A new round of storms rolled through Lubbock Wednesday and left many people with more property damage. Around Lubbock, trees were down, decorative pots were broken, and backyard furniture was on it's side, but that damage was light compared to some.
One man had a shed in his backyard catch fire when lightning hit a nearby tree, igniting it. The fire in the tree then burned through the power lines above it, which caught the shed on fire.
LP&L public information officer Chris Sims says during peak outage season, his company is doing everything it can to help those without power.
"When we have a storm come in we have to start notifying crews to be on call in case we have a big lightning event or something really severe like it."
He says LP&L have to be prepared year round for three major weather events: "If we have a lot of ice or a lot of lightning or if we have a weather system from the northeast."
But why a system from the northeast? Chris says this is a fact that many people don't know.

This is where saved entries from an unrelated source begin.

(* ===== verification/LogCampaign.v ===== *)
(** * Ankaios server: log campaign store

    [server/src/ankaios_server/log_campaign_store.rs]: who collects logs and
    which agents provide them.  Four hash maps that have to agree; the
    invariant is kept by every operation, and the removal operations are
    proved to forget exactly the campaigns of the removed collector. *)

From stdpp Require Import base tactics gmap strings list.
From S2P Require Import Prelude Api RequestId.

(** ** Maps of sets *)

Section set_maps.
Context `{Countable A}.
Implicit Types m : gmap string (gset A).

Definition ids_of m (k : string) : gset A := default ∅ (m !! k).

(** [m.entry(k).or_default().insert(x)]. *)
Definition set_map_insert (k : string) (x : A) m : gmap string (gset A) :=
  <[k := {[x]} ∪ ids_of m k]> m.

(** Remove [x] from the set under [k], and the entry when the set gets empty. *)
Definition set_map_remove (k : string) (x : A) m : gmap string (gset A) :=
  match m !! k with
  | Some requests =>
    let requests := requests ∖ {[x]} in
    if decide (requests = ∅) then delete k m else <[k := requests]> m
  | None => m
  end.

Definition set_map_wf m : Prop := ∀ k X, m !! k = Some X → X ≠ ∅.

Lemma elem_of_set_map_insert k x m k' y :
  y ∈ ids_of (set_map_insert k x m) k' ↔ (k' = k ∧ y = x) ∨ y ∈ ids_of m k'.
Proof.
  unfold set_map_insert. destruct (decide (k' = k)) as [->|Hk].
  - unfold ids_of at 1. rewrite lookup_insert_eq. simpl. set_solver.
  - unfold ids_of at 1. rewrite lookup_insert_ne by done. fold (ids_of m k'). set_solver.
Qed.

Lemma elem_of_set_map_remove k x m k' y :
  y ∈ ids_of (set_map_remove k x m) k' ↔ y ∈ ids_of m k' ∧ ¬ (k' = k ∧ y = x).
Proof.
  unfold set_map_remove. destruct (m !! k) as [X|] eqn:Hm.
  - destruct (decide (k' = k)) as [->|Hk].
    + assert (ids_of m k = X) as -> by (unfold ids_of; by rewrite Hm).
      case_decide as HX; unfold ids_of.
      * rewrite lookup_delete_eq. simpl. set_solver.
      * rewrite lookup_insert_eq. simpl. set_solver.
    + case_decide as HX; unfold ids_of.
      * rewrite lookup_delete_ne by done. naive_solver.
      * rewrite lookup_insert_ne by done. naive_solver.
  - destruct (decide (k' = k)) as [->|Hk]; [|naive_solver].
    unfold ids_of. rewrite Hm. simpl. set_solver.
Qed.
Definition get_paths_from_yaml_node `{IterOrder} (node : Value)
    (includes_mappings_and_sequences : bool) : result string (list Path) :=
  yaml_node_paths ← generate_paths_from_yaml_node node "" ∅ includes_mappings_and_sequences;
  Ok (path_from <$> set_iter yaml_node_paths).
End object.

(** ** Lemmas *)

Lemma split_last_ok (p : Path) h l : split_last p = Ok (h, l) ↔ p = h ++ [l].
Proof.
  unfold split_last. split.
  - destruct p as [|x p _] using rev_ind; [done|].
    rewrite last_snoc, removelast_last. by intros [= <- <-].
  - intros ->. by rewrite last_snoc, removelast_last.
Qed.

Lemma mapping_or_not v : (∃ m, v = VMapping m) ∨ ¬ ∃ m, v = VMapping m.
Proof. destruct v; try (right; by intros [? ?]). left. by eexists. Qed.

Lemma split_last_nil : split_last [] = Err "The given path is empty".
Proof. done. Qed.

Section object_lemmas.
Context `{YamlMapping}.

Lemma object_get_mapping m p path :
  object_get (VMapping m) (p :: path) =
  mapping_get m (VString p) ≫= λ next, object_get next path.
Proof. done. Qed.

Lemma object_get_app v p q :
  object_get v (p ++ q) = object_get v p ≫= λ w, object_get w q.
Proof.
  revert v. induction p as [|x p IH]; intros v; [done|]. simpl.
  destruct v as [| | | |l|m|]; try done.
  - destruct (parse_usize x) as [n|]; simpl; [|done].
    destruct (n <? N.of_nat (length l))%N; [|done].
    destruct (l !! N.to_nat n); simpl; [apply IH|done].
  - destruct (mapping_get m (VString x)); simpl; [apply IH|done].
Qed.

Lemma set_in_get m h l v m' :
  set_in m h l v = Ok m' → object_get (VMapping m') (h ++ [l]) = Some v.
Proof.
  revert m m'. induction h as [|p h IH]; intros m m'.
  - intros [= <-]. simpl. by rewrite mapping_get_insert, decide_True.
  - cbn [set_in]. destruct (default _ _) as [| | | | |next|]; try done.
    destruct (set_in next h l v) as [next'|] eqn:Hnext; [|done]. intros [= <-].
    cbn [app]. rewrite object_get_mapping, mapping_get_insert, decide_True by done.
    by apply (IH next).
Qed.

Lemma set_in_get_other m h l v m' q :
  set_in m h l v = Ok m' → ¬ (h ++ [l]) `prefix_of` q → ¬ q `prefix_of` (h ++ [l]) →
  object_get (VMapping m') q = object_get (VMapping m) q.
Proof.
  revert m m' q. induction h as [|p h IH]; intros m m' [|x q]; try (by destruct 3; apply prefix_nil).
  - intros [= <-] Hpq _. rewrite !object_get_mapping, mapping_get_insert.
    case_decide as Hx; [|done]. injection Hx as ->. destruct Hpq.
    apply prefix_cons, prefix_nil.
  - cbn [set_in app]. destruct (default _ _) as [| | | | |next|] eqn:Hdef; try done.
    destruct (set_in next h l v) as [next'|] eqn:Hnext; [|done]. intros [= <-] Hpq Hqp.
    rewrite !object_get_mapping, mapping_get_insert. case_decide as Hx; [|done].
    injection Hx as ->. simpl.
    rewrite (IH next next' q Hnext) by eauto using prefix_cons.
    destruct (mapping_get m (VString p)) as [w|]; simpl in *; subst; [done|].
    injection Hdef as <-. destruct q as [|x q]; simpl.
    + destruct Hqp. apply prefix_cons, prefix_nil.
    + by rewrite mapping_get_nil.
Qed.

Lemma set_in_ok m h l v :
  is_ok (set_in m h l v) = true ↔
  ∀ q x, q ≠ [] → q `prefix_of` h → object_get (VMapping m) q = Some x → ∃ m', x = VMapping m'.
Proof.
  revert m. induction h as [|p h IH]; intros m; cbn [set_in].
  - split; [|done]. intros _ q x Hne ->%prefix_nil_inv. done.
  - destruct (mapping_get m (VString p)) as [w|] eqn:Hw; simpl.
    + destruct (mapping_or_not w) as [[next ->]|Hnot].
      * assert (is_ok (set_in next h l v ≫= λ next, Ok (mapping_insert (VString p) (VMapping next) m))
                = is_ok (set_in next h l v)) as -> by (by destruct (set_in next h l v)).
        rewrite IH. split.
        -- intros Hall [|y q] x Hne Hq; [done|].
           pose proof (prefix_cons_inv_1 _ _ _ _ Hq) as ->. apply prefix_cons_inv_2 in Hq.
           rewrite object_get_mapping, Hw. simpl. destruct q as [|z q].
           { intros [= <-]. by eexists. }
           intros Hx. by apply (Hall (z :: q)).
        -- intros Hall q x Hne Hq Hx. apply (Hall (p :: q) x); [done|by apply prefix_cons|].
           by rewrite object_get_mapping, Hw.
      * split; [destruct w; try done; destruct Hnot; by eexists|].
        intros Hall. destruct Hnot. apply (Hall [p] w); [done| |].
        -- apply prefix_cons, prefix_nil.
        -- by rewrite object_get_mapping, Hw.
    + assert (is_ok (set_in [] h l v ≫= λ next, Ok (mapping_insert (VString p) (VMapping next) m))
              = true) as Hok.
      { assert (is_ok (set_in [] h l v) = true) as Hok;
          [|by destruct (set_in [] h l v)].
        apply IH. intros [|x q] y Hne _; [done|]. rewrite object_get_mapping.
        by rewrite mapping_get_nil. }
      split; [|done]. intros _ [|y q] x Hne Hq; [done|].
      pose proof (prefix_cons_inv_1 _ _ _ _ Hq) as ->. by rewrite object_get_mapping, Hw.
Qed.

Lemma remove_in_get v h l v' removed :
  remove_in v h l = Some (v', removed) →
  object_get v' (h ++ [l]) = None ∧ object_get v (h ++ [l]) = removed ∧
  ∀ q, ¬ (h ++ [l]) `prefix_of` q → ¬ q `prefix_of` (h ++ [l]) → object_get v' q = object_get v q.
Proof.
  revert v v'. induction h as [|p h IH]; intros v v'; destruct v as [| | | | |m|]; try done.
  - intros [= <- <-]. cbn [app]. rewrite !object_get_mapping, mapping_get_remove.
    rewrite decide_True by done. split; [done|]. split; [by destruct (mapping_get _ _)|].
    intros [|x q] Hpq Hqp; [destruct Hqp; apply prefix_nil|].
    rewrite !object_get_mapping, mapping_get_remove. case_decide as Hx; [|done].
    injection Hx as ->. destruct Hpq. apply prefix_cons, prefix_nil.
  - cbn [remove_in app]. destruct (mapping_get m (VString p)) as [next|] eqn:Hp; simpl; [|done].
    destruct (remove_in next h l) as [[next' r]|] eqn:Hnext; simpl; [|done].
    intros [= <- <-]. destruct (IH _ _ Hnext) as (Hnone & Hold & Hother).
    rewrite mapping_get_insert, decide_True, Hp by done. split; [done|].
    split; [done|]. intros [|x q] Hpq Hqp; [destruct Hqp; apply prefix_nil|].
    rewrite !object_get_mapping, mapping_get_insert. case_decide as Hx; [|done].
    injection Hx as ->. rewrite Hp. simpl. apply Hother; eauto using prefix_cons.
Qed.
(* ===== verification/StateDifferences.v ===== *)
(** * Ankaios server: what the state comparison computes

    The search of [StateComparator.v] with its explicit stack is the same as a
    recursive definition over the common mappings of the two states
    ([changes]), and for states whose mappings have distinct string keys it
    always succeeds with trees that hold exactly the fields that were added,
    removed and updated. *)

From stdpp Require Import base tactics gmap strings list.
From S2P Require Import Prelude Api StateManipulation FieldMask StateComparator.

(** ** The recursive definition *)

Inductive Change :=
  | AddedFirst (p : Path)
  | AddedFull (p : Path) (v : Value)
  | RemovedFirst (p : Path)
  | RemovedFull (p : Path) (v : Value)
  | Updated (p : Path).

(** A key that both nodes hold a mapping under. *)
Abbreviation Child := (string * Mapping * Mapping)%type.

Section reference.
Context `{YamlMapping} `{KeyOrder}.

Definition apply_change (t : StateDifferenceTree) (c : Change) : option StateDifferenceTree :=
  match c with
  | AddedFirst p => insert_added_first t p
  | AddedFull p v => insert_added_full t p v
  | RemovedFirst p => insert_removed_first t p
  | RemovedFull p v => insert_removed_full t p v
  | Updated p => insert_updated t p
  end.

Definition apply_changes : StateDifferenceTree → list Change → option StateDifferenceTree :=
  try_foldl apply_change.

Definition new_key_changes (old_node new_node : Mapping) (mask : Path) (key : Value) : list Change :=
  match convert_key_to_string key, mapping_get old_node key, mapping_get new_node key with
  | Some k, None, Some added =>
    [AddedFirst (mask ++ [k]); AddedFull (mask ++ [k]) (copy_tree_nodes_without_data added)]
  | _, _, _ => []
  end.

"Since our prevailing winds come out of the south and southwest the poles are used to bending that way. So when we have winds come out of the northeast which doesn't happen very often the poles go back the other way so you have a lot of motion there and that creates some problems."
Things outside aren't the only worry during a severe storm. Electronic items inside are at risk as well, but people can protect against that happening to them.
"One of the things that we recommend is a simple - and they're relatively cheap - ground fault circuit interrupter. Not just a traditional a power strip but one that costs a few dollars more and has a circuit interrupter ... I use them on my own equipment at my home."
The interrupter shuts itself off when it senses a surge in electricity, protecting whichever item it is connected to it from breaking.
If you are curious about where power is out in Lubbock, or if people are on scene to fix it, there is a place you can go.
"When you visit lpandl.com you'll see a link there that says electric outage map. Just click on that. You may not have electricity at your home, but many of us carry smart phones and if you can get to the Internet you can see that you can kind of see where the outages are at."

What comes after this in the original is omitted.